*** Available data ***

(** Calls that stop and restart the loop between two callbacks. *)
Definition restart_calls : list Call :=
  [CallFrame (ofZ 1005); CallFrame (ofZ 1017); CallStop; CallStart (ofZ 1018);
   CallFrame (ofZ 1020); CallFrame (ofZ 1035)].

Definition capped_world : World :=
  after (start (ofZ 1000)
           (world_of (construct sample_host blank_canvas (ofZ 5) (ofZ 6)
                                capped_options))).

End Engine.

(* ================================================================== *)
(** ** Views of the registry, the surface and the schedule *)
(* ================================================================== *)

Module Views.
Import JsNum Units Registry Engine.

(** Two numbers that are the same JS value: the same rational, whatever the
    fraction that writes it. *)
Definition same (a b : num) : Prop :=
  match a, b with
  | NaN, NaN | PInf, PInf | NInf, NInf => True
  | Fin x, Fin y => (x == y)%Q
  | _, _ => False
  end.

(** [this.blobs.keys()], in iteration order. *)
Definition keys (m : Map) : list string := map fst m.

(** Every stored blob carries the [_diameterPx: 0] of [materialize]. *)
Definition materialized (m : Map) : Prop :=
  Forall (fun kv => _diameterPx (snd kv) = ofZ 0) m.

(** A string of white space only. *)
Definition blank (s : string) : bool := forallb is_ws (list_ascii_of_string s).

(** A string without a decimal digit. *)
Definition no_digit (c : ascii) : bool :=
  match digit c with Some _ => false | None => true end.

***
*** Available data ***

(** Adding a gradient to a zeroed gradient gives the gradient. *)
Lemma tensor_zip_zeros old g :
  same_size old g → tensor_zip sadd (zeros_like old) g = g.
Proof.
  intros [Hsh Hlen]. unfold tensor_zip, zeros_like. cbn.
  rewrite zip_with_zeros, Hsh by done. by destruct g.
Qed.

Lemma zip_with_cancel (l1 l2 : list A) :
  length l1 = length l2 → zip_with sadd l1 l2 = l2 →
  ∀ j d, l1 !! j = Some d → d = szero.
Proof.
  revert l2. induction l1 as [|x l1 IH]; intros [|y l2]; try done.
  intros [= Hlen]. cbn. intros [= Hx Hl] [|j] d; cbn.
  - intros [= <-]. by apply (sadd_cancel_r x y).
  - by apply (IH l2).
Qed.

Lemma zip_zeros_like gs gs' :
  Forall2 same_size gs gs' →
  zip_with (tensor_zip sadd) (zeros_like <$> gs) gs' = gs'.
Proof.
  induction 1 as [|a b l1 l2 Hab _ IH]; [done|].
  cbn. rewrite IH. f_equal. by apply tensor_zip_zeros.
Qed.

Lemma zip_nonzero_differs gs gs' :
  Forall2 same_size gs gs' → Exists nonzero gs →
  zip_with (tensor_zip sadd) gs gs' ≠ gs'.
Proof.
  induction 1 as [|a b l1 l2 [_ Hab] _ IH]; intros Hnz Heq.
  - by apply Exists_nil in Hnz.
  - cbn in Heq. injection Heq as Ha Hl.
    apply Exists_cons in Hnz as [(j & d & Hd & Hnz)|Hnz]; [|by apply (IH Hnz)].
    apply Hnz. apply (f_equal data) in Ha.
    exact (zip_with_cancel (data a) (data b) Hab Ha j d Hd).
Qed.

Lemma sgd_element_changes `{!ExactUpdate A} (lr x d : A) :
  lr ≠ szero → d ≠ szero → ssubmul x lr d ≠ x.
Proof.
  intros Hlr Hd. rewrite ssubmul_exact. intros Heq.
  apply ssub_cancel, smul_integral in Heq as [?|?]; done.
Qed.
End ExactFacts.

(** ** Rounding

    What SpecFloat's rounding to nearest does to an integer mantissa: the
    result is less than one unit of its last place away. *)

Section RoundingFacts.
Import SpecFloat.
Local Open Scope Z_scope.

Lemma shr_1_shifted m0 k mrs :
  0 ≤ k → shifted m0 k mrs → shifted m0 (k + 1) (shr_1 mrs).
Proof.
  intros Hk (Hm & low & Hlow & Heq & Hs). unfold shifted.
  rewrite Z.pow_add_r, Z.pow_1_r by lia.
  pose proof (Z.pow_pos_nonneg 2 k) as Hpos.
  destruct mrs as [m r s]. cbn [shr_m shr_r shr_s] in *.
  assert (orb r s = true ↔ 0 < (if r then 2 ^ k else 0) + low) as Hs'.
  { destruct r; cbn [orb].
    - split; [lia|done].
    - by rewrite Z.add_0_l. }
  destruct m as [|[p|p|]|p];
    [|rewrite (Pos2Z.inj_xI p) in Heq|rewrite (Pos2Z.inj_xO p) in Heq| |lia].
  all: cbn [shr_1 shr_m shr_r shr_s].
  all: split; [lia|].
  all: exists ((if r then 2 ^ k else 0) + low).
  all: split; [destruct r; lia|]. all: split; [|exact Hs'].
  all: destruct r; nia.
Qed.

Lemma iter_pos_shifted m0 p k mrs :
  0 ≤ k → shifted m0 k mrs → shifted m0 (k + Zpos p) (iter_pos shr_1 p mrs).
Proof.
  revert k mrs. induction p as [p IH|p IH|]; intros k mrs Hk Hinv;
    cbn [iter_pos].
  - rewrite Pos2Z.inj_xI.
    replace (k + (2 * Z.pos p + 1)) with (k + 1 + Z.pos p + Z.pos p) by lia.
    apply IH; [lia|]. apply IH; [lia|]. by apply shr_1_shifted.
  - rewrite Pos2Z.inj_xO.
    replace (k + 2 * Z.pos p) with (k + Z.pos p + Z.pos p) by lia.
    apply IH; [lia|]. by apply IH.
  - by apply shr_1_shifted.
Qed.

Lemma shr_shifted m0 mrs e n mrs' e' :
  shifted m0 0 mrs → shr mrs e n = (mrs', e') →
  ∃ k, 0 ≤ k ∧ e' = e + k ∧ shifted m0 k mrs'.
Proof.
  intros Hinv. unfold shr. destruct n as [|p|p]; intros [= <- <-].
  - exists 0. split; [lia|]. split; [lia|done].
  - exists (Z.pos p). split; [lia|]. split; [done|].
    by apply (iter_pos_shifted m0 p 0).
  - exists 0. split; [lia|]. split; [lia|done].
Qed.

***
*** Available data ***

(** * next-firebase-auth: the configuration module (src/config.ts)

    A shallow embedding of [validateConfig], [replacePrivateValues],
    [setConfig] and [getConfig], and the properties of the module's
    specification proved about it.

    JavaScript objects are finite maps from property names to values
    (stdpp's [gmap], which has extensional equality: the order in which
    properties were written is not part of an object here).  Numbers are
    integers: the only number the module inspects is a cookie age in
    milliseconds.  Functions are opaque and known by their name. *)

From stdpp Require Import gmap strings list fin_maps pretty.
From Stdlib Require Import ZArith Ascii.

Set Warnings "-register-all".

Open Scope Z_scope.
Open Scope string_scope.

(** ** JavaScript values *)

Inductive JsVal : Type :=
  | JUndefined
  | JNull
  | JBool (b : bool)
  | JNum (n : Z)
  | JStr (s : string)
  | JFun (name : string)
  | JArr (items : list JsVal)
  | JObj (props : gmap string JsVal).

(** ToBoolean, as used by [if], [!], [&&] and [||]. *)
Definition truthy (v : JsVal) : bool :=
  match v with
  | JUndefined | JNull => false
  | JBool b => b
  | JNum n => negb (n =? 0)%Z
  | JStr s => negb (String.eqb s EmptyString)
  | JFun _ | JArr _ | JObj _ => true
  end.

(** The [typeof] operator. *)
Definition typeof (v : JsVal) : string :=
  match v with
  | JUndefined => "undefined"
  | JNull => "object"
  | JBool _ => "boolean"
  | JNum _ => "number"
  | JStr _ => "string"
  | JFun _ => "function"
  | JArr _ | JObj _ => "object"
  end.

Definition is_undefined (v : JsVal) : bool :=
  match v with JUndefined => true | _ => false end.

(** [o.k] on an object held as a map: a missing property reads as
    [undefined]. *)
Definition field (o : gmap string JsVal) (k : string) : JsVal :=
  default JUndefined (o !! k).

***

Your answer must consist solely of the lines above between the line holding "- rewrite Pos2Z.inj_xI." and the line holding "shifted m0 0", inclusive, copied exactly.

  - rewrite Pos2Z.inj_xI.
    replace (k + (2 * Z.pos p + 1)) with (k + 1 + Z.pos p + Z.pos p) by lia.
    apply IH; [lia|]. apply IH; [lia|]. by apply shr_1_shifted.
  - rewrite Pos2Z.inj_xO.
    replace (k + 2 * Z.pos p) with (k + Z.pos p + Z.pos p) by lia.
    apply IH; [lia|]. by apply IH.
  - by apply shr_1_shifted.
Qed.

Lemma shr_shifted m0 mrs e n mrs' e' :
  shifted m0 0 mrs → shr mrs e n = (mrs', e') →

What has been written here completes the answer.